I got the tube down to East Veil and wandered round in a daze, ignorant to all its dangers, its rabble of violence and seediness, and drugs and fear and hate. I passed unhindered and unnoticed, until I found Callum Jackson.
He was rolling a cigarette outside Al’s while Casey tucked into a piece of old fish by the bins. He didn’t see me at first, not until I was practically in his arms.
“Soph?” he managed to mutter before I was on him. I wrapped my arms around him without care, barely registering the cackles from the crowd on the benches down the way. He flinched as I gripped him, but it only took a heartbeat before he held me back, his lips on my hair as I cried into his hoodie. “Jesus, Soph, what’s happened?”
I shook my head, unable to find words. He didn’t push me, just held on tight until I was ready to speak. “Missed you,” I said. “Come home with me. Please, just come home with me.”

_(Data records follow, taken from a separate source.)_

(** The window after the messages [seen]: nothing was dropped. *)
Definition covers (seen : list nat) (win : window) : Prop :=
  let '(c, ks) := win in
  0 <= c <= maxMessageKeysPerState /\ NoDup ks /\ (forall k, k ∈ ks -> 0 <= k < c) /\
  (forall i, i ∈ seen -> Z.of_nat i < c) /\ forall i, Z.of_nat i < c -> (Z.of_nat i ∈ ks <-> i ∉ seen).

Lemma window_covers seen win i : covers seen win -> Z.of_nat i < maxMessageKeysPerState ->
  window_recv (Z.of_nat i) win = Err ErrDuplicateMessage /\ i ∈ seen \/
  i ∉ seen /\ exists win', window_recv (Z.of_nat i) win = Ok win' /\ covers (i :: seen) win'.
Proof.
  destruct win as [c ks]. intros (Hc & Hd & Hr & Hs & Hk) Hi. unfold window_recv.
  destruct (Z.ltb_spec (Z.of_nat i) c) as [Hlt|Hge].
  - case_bool_decide as Hin.
    + right. split; [by apply Hk|]. eexists. split; [done|]. split_and!; [lia|lia|by apply NoDup_filter|..].
      * intros k [_ Hk']%list_elem_of_filter. by apply Hr.
      * intros k [->|Hk']%elem_of_cons; [done|by apply Hs].
      * intros k Hkc. rewrite list_elem_of_filter, not_elem_of_cons, Hk by done. split; intros [? ?]; split; congruence || (intros ?; subst; lia) || done.
    + left. split; [done|]. destruct (decide (i ∈ seen)) as [|Hn]; [done|]. by apply Hk in Hn.
  - right. split; [intros Hin%Hs; lia|]. rewrite (proj2 (Z.ltb_ge _ _)) by lia.
    rewrite (proj2 (Z.eqb_neq _ _)) by (unfold maxMessageKeysPerState, MaxUint32 in *; lia). eexists. split; [done|].
    assert (len ks <= c) as Hlen.
    { assert (ks ⊆+ seqZ 0 c) as Hsub by (apply NoDup_submseteq; [done|]; intros k Hk'%Hr; apply elem_of_seqZ; lia).
      apply submseteq_length in Hsub. rewrite length_seqZ in Hsub. unfold len. lia. }
    rewrite keep_short by (rewrite len_app; unfold len at 2; rewrite length_seqZ; lia).
    split_and!; [lia|lia|..].
    + apply NoDup_app. split_and!; [done| |apply NoDup_seqZ]. intros k Hk'%Hr Hk2%elem_of_seqZ. lia.
    + intros k [Hk'%Hr|Hk'%elem_of_seqZ]%elem_of_app; lia.
    + intros k [->|Hk'%Hs]%elem_of_cons; lia.
    + intros k Hkc. rewrite elem_of_app, elem_of_seqZ, not_elem_of_cons. destruct (Z.ltb_spec (Z.of_nat k) c) as [Hk1|Hk1].
      * rewrite Hk by done. split; [intros [?|?]; [|lia]; split; [lia|done]|intros [_ ?]; by left].
      * split; [intros [Hx%Hr|?]; [lia|]; split; [lia|intros Hx%Hs; lia]|]. intros [Hne _]. right. lia.
Qed.

Lemma deliver_expected name did kid pub seed0 ps cs order : forall seen win w (t : tape),
  length cs = length ps -> len ps <= maxMessageKeysPerState ->
  (forall i, (i < length ps)%nat -> group_msg did kid pub 0 seed0 (Z.of_nat i) (ps !!! i) (cs !!! i)) ->
  Forall (fun i => (i < length ps)%nat) order ->
  member_inv name did kid pub 0 seed0 win w -> covers seen win ->
  deliver name ((fun i => cs !!! i) <$> order) (w, t) = expected ps seen order.
Proof.
  intros seen win w t Hlen Hps Hmsgs. revert seen win w t. induction order as [|i order IH]; intros seen win w t Hord Hm Hc; [done|].
  inversion Hord as [|? ? Hi Hord']; subst. cbn [fmap list_fmap deliver expected].
  pose proof (Decrypt_group name did kid pub 0 seed0 win (Z.of_nat i) _ _ w t ltac:(lia) Hm (Hmsgs i Hi)) as Hdec.
  destruct (window_covers seen win i Hc) as [[Hw Hin]|(Hnin & win' & Hw & Hc')]; [unfold len in Hps; lia|..]; rewrite Hw in Hdec.
  - rewrite Hdec, bool_decide_true by done. f_equal. apply IH with win; [done..|].
    destruct win as [c ks]. destruct Hc as (H1' & H2' & H3' & H4' & H5'). split_and!; try done; [lia..| |].
    + intros k [->|Hk]%elem_of_cons; by apply H4'.
    + intros k Hk. rewrite H5', not_elem_of_cons by done. split; [|by intros [_ ?]]. intros Hn. split; [|done]. intros ->. done.
  - destruct Hdec as (w' & -> & Hm'). rewrite bool_decide_false by done. f_equal. by apply IH with win'.
Qed.

End store.

(** ** Properties *)

(** C22: a group conversation. A sender without a sender key creates one, a member
    processes the distribution message, and the sender encrypts up to 2000
    messages. Whatever the order in which the member is handed those
    ciphertexts, however often and with whatever gaps, the first delivery of
    each yields its plaintext and every further one is refused with
    [ErrDuplicateMessage]. Sender and member keep their records in any store
    that works; only the bytes of the messages connect them. *)
Theorem group_any_order (P : Primitives) (X : XEdDSA) (Wr : Protowire) W (SK : SenderKeyStore W) (L : SenderKeyStoreLaws SK)
    name ws ts xs dist wm tm xm ps xe cs order :
  PrimitiveLaws P -> XEdDSALaws P X -> ProtowireLaws Wr ->
  sk_view ws name = None -> Create name (ws, ts) = (xs, Ok dist) ->
  Process name dist (wm, tm) = (xm, Ok tt) ->
  encrypt_all name ps xs = (xe, Ok cs) -> len ps <= maxMessageKeysPerState ->
  Forall (fun i => (i < length ps)%nat) order ->
  deliver name ((fun i => cs !!! i) <$> order) xm = expected ps [] order.
Proof.
  intros HP HX HW Hnone Hcreate Hproc Henc Hlen Hord.
  destruct (Create_first _ _ _ _ _ Hnone Hcreate) as (st & Hst & Hv & -> & Hit & Hs).
  pose proof (Process_member _ _ _ _ _ _ Hst Hv Hproc) as Hm. rewrite Hit in Hm.
  destruct xs as [ws1 ts1], xm as [wm1 tm1]. cbn [fst] in *.
  destruct (encrypt_all_group _ _ _ _ _ _ _ _ _ _ _ _ Hs Henc) as [Hcs Hmsgs].
  eapply deliver_expected; [done|done|exact Hmsgs|done|exact Hm|].
  split_and!; [lia|unfold maxMessageKeysPerState; lia|constructor|..]; intros i Hi; [by apply not_elem_of_nil in Hi..|lia].
Qed.
(* ===== verification/SessionProofs.v ===== *)
(** * Sessions: the stored records

    Session records are read back from their bytes, and what
    [DeserializeRecord] does on other bytes. *)

From Stdlib Require Import ZArith Lia.
From Stdlib Require Import Strings.Byte.
From stdpp Require Import base gmap strings list list_numbers vector.
From S2P Require Import Prelude Crypto Keys X3dh Ratchet RatchetProofs RatchetCodec SpqrUtil SpqrChain SpqrMlkem SpqrState SpqrStateProofs Protowire Wire Store Session.
Import Crypto Keys Session.

Section codec.
Context `{Primitives} `{MLKEM}.

(** ** The format *)

(** The post-quantum state after a store and a load: a disabled one is not
    stored, the others lose the answer that [SpqrV1.v1_reset] recomputes. *)
Definition pqr_stored (p : option SpqrState.State) : option SpqrState.State :=
  p ← p; if SpqrState.version p =? Util.VersionDisabled then None else Some (SpqrStateProofs.state_reset p).

Definition pqr_wf (p : option SpqrState.State) : Prop :=
  match p with
  | None => True
  | Some p => SpqrState.version p = Util.VersionDisabled \/ SpqrStateProofs.state_wf p
  end.

Definition ratchet_wf (st : Ratchet.State) : Prop :=
  RatchetCodec.serializable st /\ len (RatchetCodec.State_Serialize st) < 2 ^ 32.

Record session_wf (s : Session) : Prop := {
  swf_version : 0 < version s < 256;
  swf_local : IsValidPublicKey (ik_PublicKey (localIdentity s)) = true;
  swf_remote : IsValidPublicKey (ik_PublicKey (remoteIdentity s)) = true;
  swf_ad : len (associatedData s) < 2 ^ 32;
  swf_pqr : pqr_wf (pqrState s) /\ len (SpqrState.Serialize (pqrState s)) < 2 ^ 32;
  swf_ratchet : ratchet_wf (ratchetState s);
  swf_prev : Forall (fun st => match st with Some st => ratchet_wf st | None => True end) (previousStates s);
  swf_prevs : len (previousStates s) <= 1000;
  swf_size : len (serializeSession s) < 2 ^ 32
}.

Definition session_stored (s : Session) : Session := set_pqrState (pqr_stored (pqrState s)) s.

“Now? For the night, like?”
I nodded. “One night, two nights, ten nights, forever, don’t fucking care.”
“You fucking serious?”
I looked up at him through watery eyes. “What do you think?”
“I think you’re upset.”
I blinked away the tears, and that’s when I saw his face. His jaw was swollen, eyes black and blue. “Fucking hell! What happened to you?”
He shrugged, looking away. “Don’t matter.”
“It does matter!” I hissed. “Who did this to you?!”
“Leave it, Soph,” he said. “Don’t matter.”
I reached up to touch him, turning his face so I could see better. It made me suck in all my breath. “My God.”
“Said it don’t fucking matter!” he snapped. He looked down the road, scowling at the crowd gawking at us. “Let’s just go, yeah? I’ll stay one day, ten days, don’t fucking matter to me, Soph. Just wanna be where you are.”
I took his hands in mine, and they felt so alive, so real, so warm. “Just want to be where you are, too,” I smiled. “That’s all I want.”
He whistled for Casey.
***
I lay with my head on Callum’s arm, stroking his chest in the darkness. I was careful, staying away from the bruising on his side, just wishing he’d open up and tell me what the hell was going on, but he wouldn’t say a peep about it.
I’d told him about Derek Headley, told him more than I’d ever told anyone about my job, about Haygrove, about the people, about all the things I’d done there. My parents had scoffed when I’d brought any of it up, and I’d learned to stay quiet, downplaying my achievements like they meant nothing.
Callum’s voice sounded so loud in the room when he spoke.
“I lost someone,” he said simply. “Years ago, like. Still hurts, though.”
“Who did you lose?”
“Old Jimmy, guy who taught me to paint. Thought he was fucking awesome.”
“You knew him a long time?”
“Long enough.” I knew he was smiling at the memory. “Helped me out, he did, when I had no one. Shoved a spray can in my hand and let me help. Fucking loved it, best feeling in the world.”
“What happened to him?” I said, propping myself up on an elbow.
“Liked taking risks, stupid old cunt. Know the multi-storey down on Acer Street? One you can see from tower one?”
“Yeah, condemned, right?”
“Aye, but it weren’t back then. Used to go on about it, how he could do a fucking masterpiece up there. Would laugh that no fucker would be able to cover that shit up, not even with twenty men.” He laughed gently. “I weren’t there when he did it, probably arguing with Mam or some shit. He went up there, off his face, I reckon. Dangled himself from the railings but didn’t secure it properly. End of him.”
“He fell?!”
“Long fucking way. Instant, they said, wouldn’t have felt nothing.”
“Shit, I’m sorry.” I shuddered at the thought.
“He’d have wanted to go that way, ya know? Died for his art, like.”
“That must have been rough on you, how old were you?”